● **Task instructions**:
Extract every line below that contains the word "right".

● **Stored data**:
-- Opening Marker --
(** C10: for a signature without positional-only parameters a resolved
    call has no positional value; its keyword mapping has exactly the
    parameters' names as keys and holds under each name the value of
    that parameter. *)
Theorem no_positional_only_all_by_keyword f d a k :
  (forall p, In p (parameters f) -> kind p <> POSITIONAL_ONLY) ->
  NoDup (map name (parameters f)) ->
  outcome (populate_args f) d = Return (a, k) ->
  a = [] /\
  Dict.keys k = map name (parameters f) /\
  forall p, In p (parameters f) ->
    exists v, Dict.getitem k (name p) = Some v /\
              outcome (_get_arg_value p) d = Return v.
Proof.
  intros Hkind Hnd Hrun.
  destruct (populate_args_keyword_only f d a k Hkind Hnd Hrun) as [Ha Hk].
  split; [assumption|]. split.
  - apply (keyword_entries_keys d _ _ Hk).
  - intros p Hin. apply (keyword_entries_getitem d _ k p Hk Hnd Hin).
Qed.
End Claims.

(** * The claims on the docstring's callables *)

Ltac distinct_names := repeat constructor; simpl; intuition discriminate.

Lemma call_with_args_calls_by_name_witness :
  outcome (call_with_args py_abc)
    [("c", PyInt 5); ("zz", PyInt 0); ("a", PyInt 1); ("b", PyInt 3)]
  = call py_abc [] [("a", PyInt 1); ("b", PyInt 3); ("c", PyInt 5)].
Proof.
  apply (call_with_args_calls_by_name py_abc
           [("c", PyInt 5); ("zz", PyInt 0); ("a", PyInt 1); ("b", PyInt 3)]
           [PyInt 1; PyInt 3; PyInt 5]).
  - intros p [<-|[<-|[<-|[]]]]; left; reflexivity.
  - distinct_names.
  - repeat constructor.
Defined.

(** C2 fails as stated: on the empty mapping [def f(a, b)] raises the
    [ParameterError] of [a], not of [b], and [lambda *args: args]
    raises a [TypeError], though [b] and [args] have no default and are
    not keys of the mapping. *)
Lemma missing_parameter_counterexample :
  (In (mkParam "b" POSITIONAL_OR_KEYWORD None) (parameters py_ab)
   /\ default (mkParam (Value := pyval) "b" POSITIONAL_OR_KEYWORD None) = None
   /\ Dict.getitem (V := pyval) [] "b" = None
   /\ outcome (populate_args py_ab) [] = Raise (ParameterError "a" [])
   /\ outcome (call_with_args py_ab) [] = Raise (ParameterError "a" [])
   /\ outcome (populate_args py_ab) [] <> Raise (ParameterError "b" []))
  /\ (In (mkParam "args" VAR_POSITIONAL None) (parameters py_star_args)
      /\ default (mkParam (Value := pyval) "args" VAR_POSITIONAL None) = None
      /\ Dict.getitem (V := pyval) [] "args" = None
      /\ outcome (populate_args py_star_args) []
         = Raise (TypeError "Unable to populate VAR_POSITIONAL parameter 'args'")
      /\ outcome (populate_args py_star_args) [] <> Raise (ParameterError "args" [])).
Proof.
  split.
  - split; [right; left; reflexivity|].
    repeat (split; [reflexivity|]). discriminate.
  - split; [left; reflexivity|].
    repeat (split; [reflexivity|]). discriminate.
Qed.

Lemma missing_parameter_raises_witness :
  outcome (_get_arg_value (mkParam "b" POSITIONAL_OR_KEYWORD None))
    [("a", PyInt 1); ("c", PyInt 2)]
  = Raise (ParameterError "b" ["a"; "c"])
  /\ outcome (populate_args py_ab) [("a", PyInt 1); ("c", PyInt 2)]
     = Raise (ParameterError "b" ["a"; "c"])
  /\ outcome (call_with_args py_ab) [("a", PyInt 1); ("c", PyInt 2)]
     = Raise (ParameterError "b" ["a"; "c"]).
Proof.
  destruct (missing_parameter_raises (mkParam "b" POSITIONAL_OR_KEYWORD None)
              [("a", PyInt 1); ("c", PyInt 2)] eq_refl eq_refl) as [H1 H2].
  split; [exact H1|].
  apply (H2 py_ab [mkParam "a" POSITIONAL_OR_KEYWORD None] [] eq_refl eq_refl).
  intros q [<-|[]]. split; [reflexivity | left; discriminate].
Defined.

Lemma default_used_when_absent_witness :
  outcome (_get_arg_value (mkParam "y" POSITIONAL_OR_KEYWORD (Some (PyInt 7))))
    [("z", PyInt 3); ("x", PyInt 1)]
  = Return (PyInt 7)
  /\ Dict.getitem [("y", PyInt 7); ("z", PyInt 3)] "y" = Some (PyInt 7)
  /\ nth_error [PyInt 4; PyInt 9] 1 = Some (PyInt 9).
Proof.
  destruct (default_used_when_absent
              (mkParam "y" POSITIONAL_OR_KEYWORD (Some (PyInt 7)))
              [("z", PyInt 3); ("x", PyInt 1)] (PyInt 7) eq_refl eq_refl)
    as [H1 H2].
  split; [exact H1|]. split.
  - destruct (H2 py_xyz [mkParam "x" POSITIONAL_ONLY None]
                [mkParam "z" KEYWORD_ONLY None] eq_refl) as [_ H3];
      [distinct_names|].
    apply (H3 [PyInt 1] [("y", PyInt 7); ("z", PyInt 3)] eq_refl).
  - destruct (default_used_when_absent
                (mkParam "w" POSITIONAL_ONLY (Some (PyInt 9)))
                [("u", PyInt 4)] (PyInt 9) eq_refl eq_refl) as [_ H4].
    destruct (H4 py_pair [mkParam "u" POSITIONAL_ONLY None] [] eq_refl) as [_ H5];
      [distinct_names|].
    apply (H5 [PyInt 4; PyInt 9] [] eq_refl).
Defined.

(** C4 fails as stated: [def g(a, *rest)] on the empty mapping raises
    the [ParameterError] of [a], not the unsupported-kind [TypeError]. *)
Lemma variable_parameter_counterexample :
  In (mkParam "rest" VAR_POSITIONAL None) (parameters py_a_rest)
  /\ is_variable (kind (mkParam (Value := pyval) "rest" VAR_POSITIONAL None)) = true
  /\ outcome (populate_args py_a_rest) [] = Raise (ParameterError "a" [])
  /\ outcome (call_with_args py_a_rest) [] = Raise (ParameterError "a" [])
  /\ ~ (exists msg, outcome (populate_args py_a_rest) [] = Raise (TypeError msg))
  /\ ~ (exists msg, outcome (call_with_args py_a_rest) [] = Raise (TypeError msg)).
Proof.
  split; [right; left; reflexivity|].
  repeat (split; [reflexivity|]).
  split; intros [msg H]; discriminate H.
Qed.

Lemma variable_parameter_always_raises_witness :
  (exists pre p post,
     parameters py_a_rest = pre ++ p :: post /\
     is_variable (kind p) = true /\
     (forall q, In q pre -> is_variable (kind q) = false) /\
     outcome (populate_args py_a_rest) [("a", PyInt 1)]
       = Raise (TypeError (unsupported_message (kind p) (name p))) /\
     outcome (call_with_args py_a_rest) [("a", PyInt 1)]
       = Raise (TypeError (unsupported_message (kind p) (name p))))
  /\ (exists (pre : list (Param pyval)) (q : Param pyval),
        In q pre /\ (forall r, In r pre -> is_variable (kind r) = false) /\
        Dict.getitem (V := pyval) [] (name q) = None /\ default q = None /\
        outcome (populate_args py_a_rest) [] = Raise (ParameterError (name q) []) /\
        outcome (call_with_args py_a_rest) [] = Raise (ParameterError (name q) [])).
Proof.
  split.
  - destruct (variable_parameter_always_raises py_a_rest [("a", PyInt 1)]
                (mkParam "rest" VAR_POSITIONAL None))
      as [pre [p [post [Hf [Hp [Hpre [_ [H1 _]]]]]]]].
    + right; left; reflexivity.
    + reflexivity.
    + exists pre, p, post. repeat (split; [assumption|]).
      apply H1. intros q Hq.
      assert (Hin : In q (parameters py_a_rest)).
      { rewrite Hf. apply in_or_app. now left. }
      destruct Hin as [<-|[<-|[]]].
      * left. discriminate.
      * specialize (Hpre _ Hq). discriminate Hpre.
  - destruct (variable_parameter_always_raises py_a_rest []
                (mkParam "rest" VAR_POSITIONAL None))
      as [pre [p [post [Hf [Hp [Hpre [[[_ [H _]]|H] _]]]]]]].
    + right; left; reflexivity.
    + reflexivity.
    + discriminate H.
    + destruct H as [pre1 [q [pre2 [Hpre12 [_ [Hg [Hd [H2 H3]]]]]]]].
      exists pre, q. split; [rewrite Hpre12; apply in_or_app; right; now left|].
      repeat (split; [assumption|]). assumption.
Defined.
-- Closing Marker --
● **Response area**:
  - split; [right; left; reflexivity|].
  split; [right; left; reflexivity|].
    + right; left; reflexivity.
    + right; left; reflexivity.
      exists pre, q. split; [rewrite Hpre12; apply in_or_app; right; now left|].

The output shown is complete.